(** ** The callback *)
Section Reply.
Context (h : httpc_sys) (Hfwd : forward_err h = false).
Context (cfg : config) (cfd rfd : Z) (full request : list Z).

(** The reply demands no credentials, or there are none to send. *)
Definition settled (s : list Z) : Prop := has_login cfg && demand_first s = false.

(** The client while it reads the reply; [input] is in the buffer of the relay. *)
Record reading (c : clienth) (input net : list Z) : Prop := {
  rd_relay : ∃ b, relay c = Some b ∧ bev_input b = input ∧ bev_fd b = rfd ∧ wm_read_low b = 1 ∧ wm_read_high b = HTTP_HEAD_WM_HIGH ∧
               Z.land (bev_enabled b) EV_READ ≠ 0 ∧ to_relay (io c) ++ bev_output b = request;
  rd_client : ∃ bc, client c = Some bc ∧ bev_input bc = from_client (io c) ∧ bev_fd bc = cfd ∧ wm_read_low bc = 0;
  rd_inst : instance c = cfg;
  rd_cbs : cbs c = CbSubsys;
  rd_net : from_relay (io c) ++ net = full }.

(** Between two callbacks: no line in the buffer. *)
Definition waits (v : hverdict) (c : clienth) (net : list Z) : Prop :=
  ∃ input, reading c input net ∧ find_nl input = None ∧ zlen input ≤ HTTP_HEAD_WM_HIGH ∧
    ((state c = httpc_request_sent ∧ zlen input < HTTP_HEAD_WM_HIGH ∧ settled (input ++ net) ∧ reply_spec (input ++ net) = v) ∨
     (state c = httpc_reply_came ∧ headers_spec (input ++ net) = v)).

(** The tunnel is open; [rest] is what was not read by the handshake. *)
Definition opened (c : clienth) (net rest : list Z) : Prop :=
  state c = pump_active ∧ (∃ b, relay c = Some b ∧ bev_input b ++ net = rest ∧ to_relay (io c) ++ bev_output b = request) ∧
  (∃ bc, client c = Some bc ∧ bev_input bc = from_client (io c)) ∧ from_relay (io c) ++ net = full.

Definition post (v : hverdict) (r : hres http_auth) (net : list Z) : Prop :=
  match r with
  | Dropped _ => v = HReject
  | Alive c => waits v c net ∨ ∃ rest, v = HAccept rest ∧ opened c net rest
  end.

Lemma set_input_reading c input net r b : reading c input net → relay c = Some b → reading (set_relay (Some (set_input r b)) c) r net.
Proof.
  intros [(b0 & Hb & H1 & H2 & H3 & H4 & H5 & H6) H7 H8 H9 H10] Hr. rewrite Hr in Hb. injection Hb as <-. split; try done. eexists. split; [done|]. by split_and!.
Qed.
Lemma set_state_reading c input net st : reading c input net → reading (set_state st c) input net.
Proof. intros [H1 H2 H3 H4 H5]. by split. Qed.

(** The pump starts with what is left in the buffer. *)
Lemma start_opened e c input net : reading c input net → pipes_ok (instance c) e →
  ∃ c', redsocks_start_relay e c = Ret (Alive c') ∧ opened c' net (input ++ net).
Proof.
  intros [(b & Hr & Hi & Hf & _ & _ & _ & Ho) (bc & Hc & Hci & _) _ _ Hn] Hp. unfold redsocks_start_relay. cbn [instance set_state].
  destruct (use_splice (instance c)) eqn:Eu.
  - destruct (Hp Eu) as (p1 & p2 & p3 & p4 & Ha & Hb & _). unfold redsocks_start_splicepump, get_bev. cbn [bev client relay set_state].
    rewrite Hr, Hc, !bind_Ret, Ha, Hb. rewrite decide_False, decide_False by done. rewrite bind_Ret. eexists. split; [done|].
    split; [done|]. split; [eexists; split; [done|]; cbn; by rewrite Hi|]. split; [eexists; split; [done|]; done|done].
  - unfold redsocks_start_bufferpump, get_bev. cbn [bev client relay set_state]. rewrite Hr, Hc, !bind_Ret. eexists. split; [done|].
    split; [done|]. split; [eexists; split; [done|]; cbn; by rewrite Hi|]. split; [eexists; split; [done|]; done|done].
Qed.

════════

Task to carry out: Only the lines from the one containing "Definition opened (c" through the one containing "Proof. intros [H1" are to be retyped, both boundary lines included, with no other material.

Reply:
Definition opened (c : clienth) (net rest : list Z) : Prop :=
  state c = pump_active ∧ (∃ b, relay c = Some b ∧ bev_input b ++ net = rest ∧ to_relay (io c) ++ bev_output b = request) ∧
  (∃ bc, client c = Some bc ∧ bev_input bc = from_client (io c)) ∧ from_relay (io c) ++ net = full.

Definition post (v : hverdict) (r : hres http_auth) (net : list Z) : Prop :=
  match r with
  | Dropped _ => v = HReject
  | Alive c => waits v c net ∨ ∃ rest, v = HAccept rest ∧ opened c net rest
  end.

Lemma set_input_reading c input net r b : reading c input net → relay c = Some b → reading (set_relay (Some (set_input r b)) c) r net.
Proof.
  intros [(b0 & Hb & H1 & H2 & H3 & H4 & H5 & H6) H7 H8 H9 H10] Hr. rewrite Hr in Hb. injection Hb as <-. split; try done. eexists. split; [done|]. by split_and!.
Qed.
Lemma set_state_reading c input net st : reading c input net → reading (set_state st c) input net.
Proof. intros [H1 H2 H3 H4 H5]. by split. Qed.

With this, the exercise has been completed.